Commuters in 10 European cities will be able to hop one of DaimlerChrysler's ecologically friendly buses to work starting in December. The company already has 30 orders for the buses, each of which costs $218,000--double the price of an ordinary bus. The Stuttgart auto maker also plans to roll out a commercial fuel-cell car by 2004.
The question is, will anybody buy it? DaimlerChrysler (DCX ) and its German compatriots BMW and Volkswagen (VLKAY ) have been experimenting with hydrogen and other nonpolluting, renewable fuels since the 1970s. But the technological and logistical hurdles are daunting, and experts don't see a big market for fuel-cell cars emerging for at least a decade. "We won't bring out too many cars at first because we have to subsidize them," says Ferdinand Panik, head of DaimlerChrysler's $1 billion fuel-cell project.
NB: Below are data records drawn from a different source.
Lemma retarget_app old new l1 q l2 :
  old ∉ l1.*2 ->
  retarget old new (l1 ++ (q, old) :: l2) = l1 ++ (q, new) :: l2.
Proof.
  induction l1 as [|[x a] l1 IH]; intros Hn; simpl.
  - rewrite Z.eqb_refl. done.
  - rewrite fmap_cons, not_elem_of_cons in Hn. destruct Hn as [Hne Hn].
    destruct (Z.eqb_spec a old); [simpl in Hne; congruence |].
    rewrite IH; done.
Qed.

Lemma last_node_nonempty l : forall d d', l <> [] -> last_node l d = last_node l d'.
Proof. destruct l as [|[q a] l]; intros; [done | reflexivity]. Qed.

Lemma seg_head_in h p l e : seg h p l e -> l <> [] -> p ∈ l.*1.
Proof.
  destruct l as [|[q a] l]; intros Hs Hne; [done |].
  simpl in Hs. destruct Hs as (-> & _). rewrite fmap_cons.
  apply elem_of_cons. auto.
Qed.

(** Redirecting the [next] of the last node of a segment. *)
Lemma seg_relink h l : forall p e e',
  seg h p l e -> l <> [] -> NoDup l.*1 ->
  seg (heap_store h (last_node l NULL) f_next (VPtr e')) p l e'.
Proof.
  induction l as [|[q a] l IH]; intros p e e' Hs Hne Hnd; [done |].
  simpl in Hs. destruct Hs as (-> & Hq & Ha & n & Hn & Hs).
  rewrite fmap_cons in Hnd. apply NoDup_cons in Hnd as [Hqn Hnd].
  destruct l as [|[q' a'] l].
  - simpl in Hs |- *. subst n.
    assert (is_Some (h !! q)) by (eapply field_at_live; done).
    rewrite field_at_store_other by done.
    rewrite field_at_store_eq by done. repeat split; try done. eauto.
  - change (last_node ((q, a) :: (q', a') :: l) NULL)
      with (last_node ((q', a') :: l) NULL).
    set (l' := (q', a') :: l) in *.
    assert (l' <> []) as Hne' by done.
    destruct (seg_last_node _ _ _ _ Hs Hne') as [Hin _].
    assert (last_node l' NULL <> q) as Hlq by (intros Heq; rewrite Heq in Hin; done).
    simpl. rewrite !field_at_store_ne by done.
    repeat split; try done. exists n. split; [done |].
    apply (IH _ e); done.
Qed.

Lemma seg_delete h x l : forall p e,
  seg h p l e -> x ∉ l.*1 -> seg (delete x h) p l e.
Proof.
  intros p e Hs Hx. eapply seg_frame; [| done].
  intros q Hq. rewrite !field_at_delete_ne; [done | |]; intros ->; done.
Qed.

Lemma seg_store h x f v l : forall p e,
  seg h p l e -> x ∉ l.*1 -> seg (heap_store h x f v) p l e.
Proof.
  intros p e Hs Hx. eapply seg_frame; [| done].
  intros q Hq. rewrite !field_at_store_ne; [done | |]; intros ->; done.
Qed.

Lemma manager_at_delete h x m head :
  manager_at h m head -> x <> m -> manager_at (delete x h) m head.
Proof.
  unfold manager_at. intros H Hx. rewrite !field_at_delete_ne by done. done.
Qed.

Lemma manager_at_store h x f v m head :
  manager_at h m head -> x <> m -> manager_at (heap_store h x f v) m head.
Proof.
  unfold manager_at. intros H Hx. rewrite !field_at_store_ne by done. done.
Qed.

Lemma manager_at_set_head h m head head' :
  manager_at h m head ->
  manager_at (heap_store h m f_head (VPtr head')) m head'.
Proof.
  unfold manager_at. intros (Hm & Hh & H).
  assert (is_Some (h !! m)) by (eapply field_at_live; done).
  rewrite field_at_store_eq by done.
  rewrite !field_at_store_other by done. done.
Qed.

Lemma mm_free_absent w m l mem (fuel : nat) :
  registry (heap w) m l -> (length l < fuel)%nat -> mem ∉ l.*2 ->
  mm_free fuel m mem w = Done (-1) w.
Proof.
  intros (head & (Hm & Hh & _) & Hs & _) Hf Hn. unfold mm_free.
  step_load.
  erewrite bind_done; [| apply mm_free_loop_done; done].
  rewrite first_match_absent by done. done.
Qed.

Lemma mm_free_present w m l1 q l2 mem (fuel : nat) :
  registry (heap w) m (l1 ++ (q, mem) :: l2) ->
  (length (l1 ++ (q, mem) :: l2) < fuel)%nat ->
  mem ∉ l1.*2 ->
  mem <> NULL -> is_Some (heap w !! mem) -> mem <> m ->
  mem ∉ (l1 ++ (q, mem) :: l2).*1 ->
  exists w',
    mm_free fuel m mem w = Done 0 w' /\
    registry (heap w') m (l1 ++ l2) /\
    heap w' !! mem = None /\ heap w' !! q = None /\
    (forall x, x <> m -> x <> mem -> x ∉ (l1 ++ (q, mem) :: l2).*1 ->
               heap w' !! x = heap w !! x) /\
    frees w' = frees w ++ [mem; q] /\
    errno w' = errno w /\ oracle w' = oracle w /\ stderr w' = stderr w.
Proof.
  intros (head & Hman & Hs & Hnm) Hf Hn Hmem Hlive Hmm Hmn.
  pose proof (lseg_NoDup _ _ _ Hs) as Hnd.
  pose proof Hman as (Hm & Hh & _).
  pose proof Hs as Hs0. unfold lseg in Hs.
  apply seg_app in Hs as (mid & Hs1 & Hs2).
  simpl in Hs2. destruct Hs2 as (-> & Hq & Ha & n & Hnx & Hs2).
  rewrite fmap_app, fmap_cons in Hnd, Hnm, Hmn. simpl in Hnd, Hnm, Hmn.
  apply NoDup_app in Hnd as (Hnd1 & Hdis & Hnd2).
  apply NoDup_cons in Hnd2 as [Hq2 Hnd2].
  apply not_elem_of_app in Hnm as [Hnm1 Hnm2].
  apply not_elem_of_cons in Hnm2 as [Hmq Hnm2].
  apply not_elem_of_app in Hmn as [Hmn1 Hmn2].
  apply not_elem_of_cons in Hmn2 as [Hmemq Hmn2].
  assert (q ∉ l1.*1) as Hq1.
  { intros Hin. apply (Hdis q Hin). apply elem_of_cons. auto. }
  assert (is_Some (heap w !! q)) as Hlq by (eapply field_at_live; done).
  assert (is_Some (heap w !! m)) as Hlm by (eapply field_at_live; done).
  unfold mm_free. step_load.
  erewrite bind_done; [| apply mm_free_loop_done; done].
  rewrite first_match_app, prev_match_app by done.
  destruct (Z.eqb_spec q NULL) as [Heq0 | _]; [done |].
  step_load.
  destruct (decide (l1 = [])) as [-> | Hne1].
  - (* the record is the first one: the head moves to its successor *)
    simpl in Hs1. subst head. rewrite Z.eqb_refl.
    rewrite bind_assoc. step_load. step_store.
    set (h1 := heap_store (heap w) m f_head (VPtr n)).
    assert (field_at h1 q f_addr = Some (VPtr mem)) as Ha1.
    { unfold h1. rewrite field_at_store_ne by done. done. }
    step_load.
    erewrite bind_done;
      [| apply free_done; wsimpl; [done | apply heap_store_live; done]].
    wsimpl.
    erewrite bind_done;
      [| apply free_done; wsimpl;
         [done | rewrite lookup_delete_ne by done;
                 apply heap_store_live; done]].
    wsimpl. fold h1.
    eexists. split; [reflexivity |]. wsimpl.
    split; [| split; [| split; [| split]]].
    + exists n. split; [| split].
      * apply manager_at_delete; [| done]. apply manager_at_delete; [| done].
        apply manager_at_set_head with (head := q). done.
      * simpl. unfold lseg.
        apply seg_delete; [| done]. apply seg_delete; [| done].
        apply seg_store; done.
      * done.
    + rewrite lookup_delete_ne by done. apply lookup_delete_eq.
    + apply lookup_delete_eq.
    + intros x Hxm Hxmem Hxn. simpl in Hxn.
      apply not_elem_of_cons in Hxn as [Hxq Hxn].
      rewrite !lookup_delete_ne by done.
      apply heap_store_lookup_ne. done.
    + rewrite <- app_assoc. done.
  - (* the record has a predecessor: its next skips the record *)
    pose proof (seg_head_in _ _ _ _ Hs1 Hne1) as Hhead.
    destruct (seg_last_node _ _ _ _ Hs1 Hne1) as [Htin Htnext].
    set (t := last_node l1 NULL) in *.
    destruct (Z.eqb_spec q head) as [-> | _]; [done |].
    assert (is_Some (heap w !! t)) as Hlt by (eapply field_at_live; done).
    assert (t <> q) as Htq by (intros ->; done).
    assert (t <> m) as Htm by (intros ->; done).
    assert (t <> mem) as Htmem by (intros ->; done).
    rewrite bind_assoc. step_load. step_store.
    set (h1 := heap_store (heap w) t f_next (VPtr n)).
    assert (field_at h1 q f_addr = Some (VPtr mem)) as Ha1.
    { unfold h1. rewrite field_at_store_ne by done. done. }
    step_load.
    erewrite bind_done;
      [| apply free_done; wsimpl; [done | apply heap_store_live; done]].
    wsimpl.
    erewrite bind_done;
      [| apply free_done; wsimpl;
         [done | rewrite lookup_delete_ne by done;
                 apply heap_store_live; done]].
    wsimpl. fold h1.
    eexists. split; [reflexivity |]. wsimpl.
    split; [| split; [| split; [| split]]].
    + exists head. split; [| split].
      * apply manager_at_delete; [| done]. apply manager_at_delete; [| done].
        apply manager_at_store; done.
      * unfold lseg. apply seg_app. exists n. split.
        -- apply seg_delete; [| done]. apply seg_delete; [| done].
           unfold h1, t. eapply seg_relink; done.
        -- apply seg_delete; [| done]. apply seg_delete; [| done].
           apply seg_store; [done |].
           intros Hin. apply (Hdis t Htin). apply elem_of_cons. auto.
      * rewrite fmap_app. apply not_elem_of_app. done.
    + rewrite lookup_delete_ne by done. apply lookup_delete_eq.
    + apply lookup_delete_eq.
    + intros x Hxm Hxmem Hxn. rewrite fmap_app, fmap_cons in Hxn.
      apply not_elem_of_app in Hxn as [Hx1 Hxn].
      apply not_elem_of_cons in Hxn as [Hxq Hxn].
      rewrite !lookup_delete_ne by done.
      apply heap_store_lookup_ne. intros <-. done.
    + rewrite <- app_assoc. done.
Qed.
Lemma side_length : (length (queue_list s m) <= length (mb_slab bk))%nat.
Proof.
  pose proof (slots_count _ _ _ _ (rp_slots _ _ R)) as Hc.
  assert (length (queue_list s m) <= length (g_live g))%nat; [|lia].
  unfold g_live. rewrite length_app. subst m. destruct s; cbn; lia.
Qed.
Lemma flatten_length k1 k2 : sorted_keys s m = k1 ++ k2 ->
  (length (flatten_keys m k2) <= length (mb_slab bk))%nat /\ (length k2 <= length (mb_slab bk))%nat.
Proof.
  intros Hk. pose proof side_length as Hl. unfold queue_list in Hl. rewrite Hk, flatten_keys_app, length_app in Hl.
  assert (Hk2 : forall p, p ∈ k2 -> p ∈ sorted_keys s m) by (intros p Hp; rewrite Hk; set_solver).
  split; [lia|]. enough (length k2 <= length (flatten_keys m k2))%nat by lia. clear Hl Hk.
  induction k2 as [|p k2 IH]; [done|]. rewrite flatten_keys_cons, length_app.
  destruct (key_queue bk g R s p) as (a & q & _ & Hq); [apply Hk2; set_solver|]. unfold m in *. rewrite Hq.
  specialize (IH ltac:(intros; apply Hk2; set_solver)). cbn [length]. lia.
Qed.

(** One level of the walk. *)
Lemma level_facts k1 p k2 : sorted_keys s m = k1 ++ p :: k2 -> exists q,
  m !! p = Some q /\ flatten_keys m (p :: k2) = q ++ flatten_keys m k2 /\
  dseg (mb_slab bk) kNil q kNil /\ (length q < walk_fuel bk)%nat.
Proof.
  intros Hk. destruct (key_queue bk g R s p) as (a & q & Hq & Hqa).
  { unfold m in Hk. rewrite Hk. set_solver. }
  exists (a :: q). split; [done|].
  assert (Hf : flatten_keys m (p :: k2) = (a :: q) ++ flatten_keys m k2).
  { rewrite flatten_keys_cons. unfold m. by rewrite Hqa. }
  split; [done|]. split; [by apply (rp_queues _ _ R) in Hq as (_ & _ & ? & _)|].
  destruct (flatten_length k1 (p :: k2) Hk) as [Hlen _]. rewrite Hf, length_app in Hlen.
  unfold walk_fuel. lia.
Qed.

Lemma walk_levels_rep fuel k1 k2 : sorted_keys s m = k1 ++ k2 -> (length k2 < fuel)%nat ->
  walk_levels fuel bk s (head k2) = Some (flatten_keys m k2).
Proof.
  revert fuel k1. induction k2 as [|p k2 IH]; intros [|fuel] k1 Hk Hf; cbn [length] in Hf; try lia; [done|].
  cbn [walk_levels head]. destruct (level_facts k1 p k2 Hk) as (q & Hq & -> & Hd & Hlen).
  rewrite (level_at_rep bk g R s p q Hq). cbn [level_of ls_head].
  rewrite (walk_level_dseg _ _ kNil q) by (done || apply slab_len).
  rewrite (next_price_rep bk g R s k1 p k2 Hk), (IH fuel (k1 ++ [p])); [done|by rewrite <- app_assoc|lia].
Qed.

Theorem slots_of_rep : slots_of bk s = Some (queue_list s m).
Proof.
  unfold slots_of. rewrite (si_empty_rep bk g R), (best_price_rep bk g R). fold m.
  pose proof (walk_levels_rep (walk_fuel bk) [] (sorted_keys s m) eq_refl) as Hw. unfold queue_list.
  destruct (flatten_length [] (sorted_keys s m) eq_refl) as [_ Hl].
  destruct (sorted_keys s m) as [|p ks]; [done|]. cbn [head] in *. apply Hw. unfold walk_fuel. lia.
Qed.

(** ** The side as a list of entries *)
Lemma live_order i : i ∈ queue_list s m -> exists o, book_at bk i = Some o /\ bo_side o = s.
Proof.
  intros (p & q & Hq & Hi)%elem_of_queue_list. apply (rp_queues _ _ R) in Hq as (_ & _ & _ & Ho).
  destruct (Ho i Hi) as (so & Hso & Hs & _). exists (so_order so). unfold book_at. by rewrite Hso.
Qed.
(* ===== verification/EngineWf.v ===== *)
(** * Well-formed engines and what they stand for

    [engine_wf] is the engine's invariant: the registry is a bijection
    between registered instruments and books, every book is well formed, the
    directory and the books describe the same orders, and no book is
    crossed.  [refines e st] reads a well-formed engine as a state of the
    specification. *)
From S2P Require Import Prelude Types TickLadder SideIndex PriceQueues MatchingBook BookReads BookSpec MatchingEngine EngineSpec Directory.

(** Bids below asks, stated from either side. *)
Definition no_cross (s : Side) (x y : entry) : Prop :=
  match s with Buy => entry_price x < entry_price y | Sell => entry_price y < entry_price x end.
Definition order_ok (o : BookOrder) : Prop := 0 < bo_remaining_quantity o < two64 /\ bo_time_in_force o = GTC.

Section Wf.
Context {B : Type} `{BookLaws B}.

Definition iview (e : MatchingEngine B) : views := fun i s =>
  match book_for e i with Some b => bk_view b s | None => [] end.

(** ** The registry *)
Record registry_wf (e : MatchingEngine B) : Prop := {
  rg_slot : forall i n, 0 <= i -> me_slot_of_id e !! Z.to_nat i = Some n -> n = kNoSlot \/ (i, n) ∈ me_by_id e;
  rg_by_id : forall i n, (i, n) ∈ me_by_id e -> 0 <= i <= kMaxInstrumentId /\
    me_slot_of_id e !! Z.to_nat i = Some n /\ 0 <= n < Z.of_nat (length (me_books e));
  rg_sorted : StronglySorted Z.lt (me_by_id e).*1;
  rg_slots : NoDup (me_by_id e).*2;
  rg_len : length (me_by_id e) = length (me_books e);
  rg_band : 0 <= me_band_ticks e <= kMaxBandTicks;
}.

Lemma sorted_lt_NoDup (l : list Z) : StronglySorted Z.lt l -> NoDup l.
Proof.
  induction 1 as [|x l Hs IH Hall]; constructor; [|done]. rewrite Forall_forall in Hall.
  intros Hx%Hall. lia.
Qed.

Section Registry.
Context (e : MatchingEngine B) (G : registry_wf e).

Lemma books_bound : Z.of_nat (length (me_books e)) <= 4194304.
Proof.
  rewrite <- (rg_len _ G). rewrite <- (length_fmap fst).
  assert (Hle : (length (me_by_id e).*1 <= length (seqZ 0 4194304))%nat).
  { apply submseteq_length, NoDup_submseteq; [apply sorted_lt_NoDup, (rg_sorted _ G)|].
    intros i ([i' n] & -> & Hin)%list_elem_of_fmap. apply (rg_by_id _ G) in Hin as [Hi _].
    apply elem_of_seqZ. unfold kMaxInstrumentId in Hi. cbn in *. lia. }
  rewrite length_seqZ in Hle. lia.
Qed.

Lemma by_id_inj i j n : (i, n) ∈ me_by_id e -> (j, n) ∈ me_by_id e -> i = j.
Proof.
  intros [k1 H1]%list_elem_of_lookup [k2 H2]%list_elem_of_lookup.
  assert (k1 = k2) as ->; [|congruence].
  eapply NoDup_lookup; [exact (rg_slots _ G)| |]; rewrite list_lookup_fmap; [by rewrite H1|by rewrite H2].
Qed.

Lemma book_for_Some i b : 0 <= i -> book_for e i = Some b ->
  exists n, me_slot_of_id e !! Z.to_nat i = Some n /\ (i, n) ∈ me_by_id e /\
            me_books e !! Z.to_nat n = Some b /\ knows_instrument e i = true.
Proof.
  intros Hi. unfold book_for, slot_for, knows_instrument.
  destruct (me_slot_of_id e !! Z.to_nat i) as [n|] eqn:Hn; cbn; [|done]. intros Hb.
  destruct (rg_slot _ G i n Hi Hn) as [->|Hin].
  - pose proof books_bound. apply lookup_lt_Some in Hb. unfold kNoSlot in Hb. lia.
  - exists n. split; [done|]. split; [done|]. split; [done|].
    apply (rg_by_id _ G) in Hin as (_ & _ & Hr). pose proof books_bound. unfold kNoSlot. lia.
Qed.
Lemma known_book i : 0 <= i -> knows_instrument e i = true -> exists b, book_for e i = Some b.
Proof.
  intros Hi. unfold book_for, slot_for, knows_instrument.
  destruct (me_slot_of_id e !! Z.to_nat i) as [n|] eqn:Hn; cbn; [|done].
  intros Hne%negb_true_iff. destruct (rg_slot _ G i n Hi Hn) as [->|Hin]; [unfold kNoSlot in Hne; lia|].
  apply (rg_by_id _ G) in Hin as (_ & _ & Hr). apply lookup_lt_is_Some. lia.
Qed.
Lemma unknown_view i s : 0 <= i -> knows_instrument e i = false -> iview e i s = [].
Proof.
  intros Hi Hk. unfold iview. destruct (book_for e i) as [b|] eqn:Hb; [|done].
  apply book_for_Some in Hb as (n & _ & _ & _ & Hk'); [|done]. congruence.
Qed.

(** Storing a book changes that instrument's book only. *)
Lemma store_book_spec i b b' : 0 <= i -> book_for e i = Some b -> exists e1,
  store_book e i b' = Some e1 /\ book_for e1 i = Some b' /\
  (forall j, 0 <= j -> j <> i -> book_for e1 j = book_for e j) /\
  (exists bs, e1 = me_with_books e bs) /\ registry_wf e1 /\
  (forall j, knows_instrument e1 j = knows_instrument e j).
Proof.
  intros Hi Hb. destruct (book_for_Some i b Hi Hb) as (n & Hn & Hin & Hbn & Hk).
  unfold store_book, slot_for. rewrite Hn. cbn. eexists. split; [reflexivity|].
  split; [|split; [|split; [by eexists|split; [|done]]]].
  - unfold book_for, slot_for. cbn. rewrite Hn. cbn.
    apply list_lookup_insert_eq. by eapply lookup_lt_Some.
  - intros j Hj Hne. unfold book_for, slot_for. cbn.
    destruct (me_slot_of_id e !! Z.to_nat j) as [n'|] eqn:Hn'; cbn; [|done].
    apply list_lookup_insert_ne. intros Heq. apply (rg_by_id _ G) in Hin as Hr.
    destruct (rg_slot _ G j n' Hj Hn') as [->|Hin'].
    + pose proof books_bound. unfold kNoSlot in Heq. lia.
    + apply (rg_by_id _ G) in Hin' as Hr'. assert (n' = n) as -> by lia.
      apply Hne. by eapply by_id_inj.
  - destruct G. constructor; cbn; try rewrite length_insert; done.
Qed.
End Registry.

(** ** The engine's invariant *)
Record engine_wf (e : MatchingEngine B) : Prop := {
  ew_registry : registry_wf e;
  ew_book : forall i b, 0 <= i -> book_for e i = Some b -> bk_wf b;
  ew_dir : dir_wf (iview e) (me_orders e);
  ew_resting : me_resting_orders e = u64 (Z.of_nat (size (me_orders e)));
  ew_order : forall i s x, 0 <= i -> x ∈ iview e i s -> order_ok x.2;
  ew_uncrossed : forall i s x y, 0 <= i -> x ∈ iview e i s -> y ∈ iview e i (contra_side s) -> no_cross s x y;
}.

Lemma no_cross_sym s x y : no_cross (contra_side s) y x <-> no_cross s x y.
Proof. by destruct s. Qed.

(** ** What an engine stands for *)
Definition ero_of (m : gmap LiveKey OrderRef) (i : InstrumentId) (o : BookOrder) : ExchangeRestingOrder :=
  let ref := m !! bo_key o in
  {| ero_exchange_order_id := bo_exchange_order_id o; ero_client_order_id := bo_client_order_id o;
     ero_account_id := bo_account_id o; ero_price := bo_price o;
     ero_original_quantity := default 0 (ref_original_quantity <$> ref);
     ero_remaining_quantity := bo_remaining_quantity o;
     ero_order_sequence := default 0 (ref_order_sequence <$> ref);
     ero_instrument_id := i; ero_side := bo_side o; ero_time_in_force := bo_time_in_force o |}.
Definition abs_side (m : gmap LiveKey OrderRef) (i : InstrumentId) (l : list entry) : list ExchangeRestingOrder :=
  (fun x => ero_of m i x.2) <$> l.
Definition abs_book (e : MatchingEngine B) (i : InstrumentId) : SpecBook :=
  {| sb_bids := abs_side (me_orders e) i (iview e i Buy); sb_asks := abs_side (me_orders e) i (iview e i Sell) |}.

Record refines (e : MatchingEngine B) (st : Spec) : Prop := {
  rf_books : forall i, 0 <= i -> sp_books st !! i = if knows_instrument e i then Some (abs_book e i) else None;
  rf_neg : forall i, i < 0 -> sp_books st !! i = None;
  rf_xid : sp_next_exchange_order_id st = me_next_exchange_order_id e;
  rf_seq : sp_next_event_sequence st = me_next_event_sequence e;
  rf_prio : sp_next_priority st = me_next_priority e;
}.

Lemma abs_side_ext m m' i l : (forall x, x ∈ l -> m' !! bo_key x.2 = m !! bo_key x.2) ->
  abs_side m' i l = abs_side m i l.
Proof.
  intros Hm. unfold abs_side. apply list_fmap_ext. intros n x Hx. unfold ero_of.
  rewrite Hm; [done|]. by eapply list_elem_of_lookup_2.
Qed.

Lemma refines_side e st i s : registry_wf e -> refines e st -> 0 <= i ->
  sp_side st i s = abs_side (me_orders e) i (iview e i s).
Proof.
  intros G R Hi. unfold sp_side. rewrite (rf_books _ _ R) by done.
  destruct (knows_instrument e i) eqn:Hk; [by destruct s|]. by rewrite (unknown_view e G i s Hi Hk).
Qed.

(** ** One change of one side of one book, with its directory change *)
Section Update.
Context (e : MatchingEngine B) (W : engine_wf e) (i : InstrumentId) (Hi : 0 <= i)
  (b b' : B) (Hb : book_for e i = Some b) (Wb : bk_wf b')
  (s : Side) (l : list entry) (Hup : side_update (bk_view b) (bk_view b') s l)
  (m : gmap LiveKey OrderRef).

Lemma update_view : exists e1, store_book e i b' = Some e1 /\ book_for e1 i = Some b' /\
  (forall j s', 0 <= j -> iview e1 j s' = set_view (iview e) i s l j s') /\
  (exists bs, e1 = me_with_books e bs) /\ registry_wf e1 /\
  (forall j, knows_instrument e1 j = knows_instrument e j) /\
  (forall j b0, 0 <= j -> book_for e1 j = Some b0 -> bk_wf b0).
Proof.
  destruct (store_book_spec e (ew_registry _ W) i b b' Hi Hb) as (e1 & Hst & Hb1 & Hne & Hbs & G1 & Hk).
  exists e1. split; [done|]. split; [done|]. split; [|split; [done|split; [done|split; [done|]]]].
  - intros j s' Hj. unfold set_view, iview. case_decide as Hd.
    + destruct Hd as [-> ->]. rewrite Hb1. apply Hup.
    + destruct (decide (j = i)) as [->|Hji].
      * rewrite Hb1, Hb. assert (s' = contra_side s) as -> by (destruct s, s'; naive_solver). apply Hup.
      * by rewrite Hne.
  - intros j b0 Hj Hb0. destruct (decide (j = i)) as [->|Hji]; [by rewrite Hb1 in Hb0; injection Hb0 as <-|].
    rewrite Hne in Hb0 by done. by eapply (ew_book _ W).
Qed.

Context (Hdir : dir_wf (set_view (iview e) i s l) m) (Hok : forall x, x ∈ l -> order_ok x.2)
  (Hnc : forall x y, x ∈ l -> y ∈ iview e i (contra_side s) -> no_cross s x y).

Lemma update_wf : exists e1, store_book e i b' = Some e1 /\ book_for e1 i = Some b' /\
  (forall j s', 0 <= j -> iview e1 j s' = set_view (iview e) i s l j s') /\
  (exists bs, e1 = me_with_books e bs) /\
  engine_wf (me_with_orders e1 m (u64 (Z.of_nat (size m)))) /\
  (forall st, refines e st ->
    (forall j s' x, 0 <= j -> (j <> i \/ s' <> s) -> x ∈ iview e j s' ->
       m !! bo_key x.2 = me_orders e !! bo_key x.2) ->
    refines (me_with_orders e1 m (u64 (Z.of_nat (size m)))) (sp_set_side st i s (abs_side m i l))).
Proof.
  destruct update_view as (e1 & Hst & Hb1 & Hv & [bs ->] & G1 & Hk & Hwf). eexists. split; [done|].
  split; [done|]. split; [done|]. split; [by eexists|].
  set (e1 := me_with_books e bs) in *. set (e2 := me_with_orders e1 _ _).
  assert (Hv2 : forall j s', 0 <= j -> iview e2 j s' = set_view (iview e) i s l j s').
  { intros j s' Hj. by rewrite <- Hv. }
  split.
  - constructor.
    + destruct G1. by constructor.
    + intros j b0. apply Hwf.
    + by eapply dir_wf_ext; [|exact Hdir].
    + done.
    + intros j s' x Hj Hx. rewrite Hv2 in Hx by done. unfold set_view in Hx.
      case_decide; [by apply Hok|]. by eapply (ew_order _ W j s').
    + intros j s' x y Hj Hx Hy. rewrite Hv2 in Hx, Hy by done.
      destruct (decide (j = i)) as [->|Hne].
      2: { rewrite set_view_ne in Hx, Hy by auto. by apply (ew_uncrossed _ W j). }
      destruct (decide (s' = s)) as [->|Hne].
      * rewrite set_view_eq in Hx. rewrite set_view_ne in Hy by (right; by destruct s). by apply Hnc.
      * assert (s' = contra_side s) as -> by (by destruct s, s'). rewrite contra_side_involutive in Hy.
        rewrite set_view_eq in Hy. rewrite set_view_ne in Hx by auto. apply no_cross_sym. by apply Hnc.
  - intros st R Hm. constructor; cbn; try apply R.
    + intros j Hj. change (knows_instrument e2 j) with (knows_instrument e1 j). rewrite Hk.
      assert (Hother : forall s', (j <> i \/ s' <> s) ->
        abs_side m j (iview e2 j s') = abs_side (me_orders e) j (iview e j s')).
      { intros s' Hne. rewrite Hv2, set_view_ne by done. apply abs_side_ext. intros x. by apply Hm. }
      destruct (decide (j = i)) as [->|Hne].
      * rewrite lookup_alter_eq, (rf_books _ _ R) by done. destruct (knows_instrument e i); [|done]. cbn.
        f_equal. unfold abs_book. cbn [me_orders e2 me_with_orders].
        pose proof (Hv2 i s Hi) as Hvs. rewrite set_view_eq in Hvs.
        destruct s; cbn; rewrite Hvs; f_equal; symmetry; apply Hother; auto.
      * rewrite lookup_alter_ne, (rf_books _ _ R) by done. destruct (knows_instrument e j); [|done].
        f_equal. unfold abs_book. cbn [me_orders e2 me_with_orders]. f_equal; symmetry; apply Hother; auto.
    + intros j Hj. rewrite lookup_alter_ne by lia. by apply (rf_neg _ _ R).
Qed.
End Update.

(** The counters are not part of the invariant. *)
Lemma counters_wf e xid seq prio : engine_wf e -> engine_wf (me_with_counters e xid seq prio).
Proof. intros [[] ? ? ? ? ?]. split; [by split|done..]. Qed.
Lemma counters_refines e st xid seq prio : refines e st ->
  refines (me_with_counters e xid seq prio) (sp_set_counters st xid seq prio).
Proof. intros []. by constructor. Qed.
End Wf.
But the German effort got a surprising boost last month from an unlikely source: the gas-guzzling U.S. On Jan. 9, Energy Secretary Spencer Abraham announced that the government would subsidize the development of fuel-cell vehicles, which work by converting hydrogen or other fuels into electricity to power a car. The subsidies will probably not amount to much: about $130 million annually. Plus, the policy shift is viewed by some as a way to avoid tightening emission standards. Still, by throwing its weight behind fuel cells, Washington could spur development of this technology as well as the costly overhaul of fueling stations.
Until now, most carmakers have been proceeding slowly. After all, some past so-called breakthroughs, such as battery-operated electric cars, have fallen by the wayside. But the U.S. decision to put fuel cells on the agenda is bound to reinvigorate efforts. "Our program was already under way, but this encourages us to pursue it," says Jacques Lacambre, head of advanced vehicle engineering and research at Renault. Toyota Motor Corp. (TM ) aims to start selling fuel-cell cars in Japan as early as next year. Ford Motor Co. (F ), which teamed up with Daimler-Benz in 1997 to develop the technology, plans to roll out its own vehicle in 2004. And at the Detroit car show in January, General Motors Corp. (GM ) unveiled a prototype for a fuel-cell chassis.
Other green technologies are trying to establish themselves, especially hybrid cars from Japan. Powered by both gasoline and electric motors, they are much cleaner than today's cars but are considered a transitional technology. The Europeans are betting more on the promise of fuel cells. With some help from Uncle Sam, their wager may yet pay off.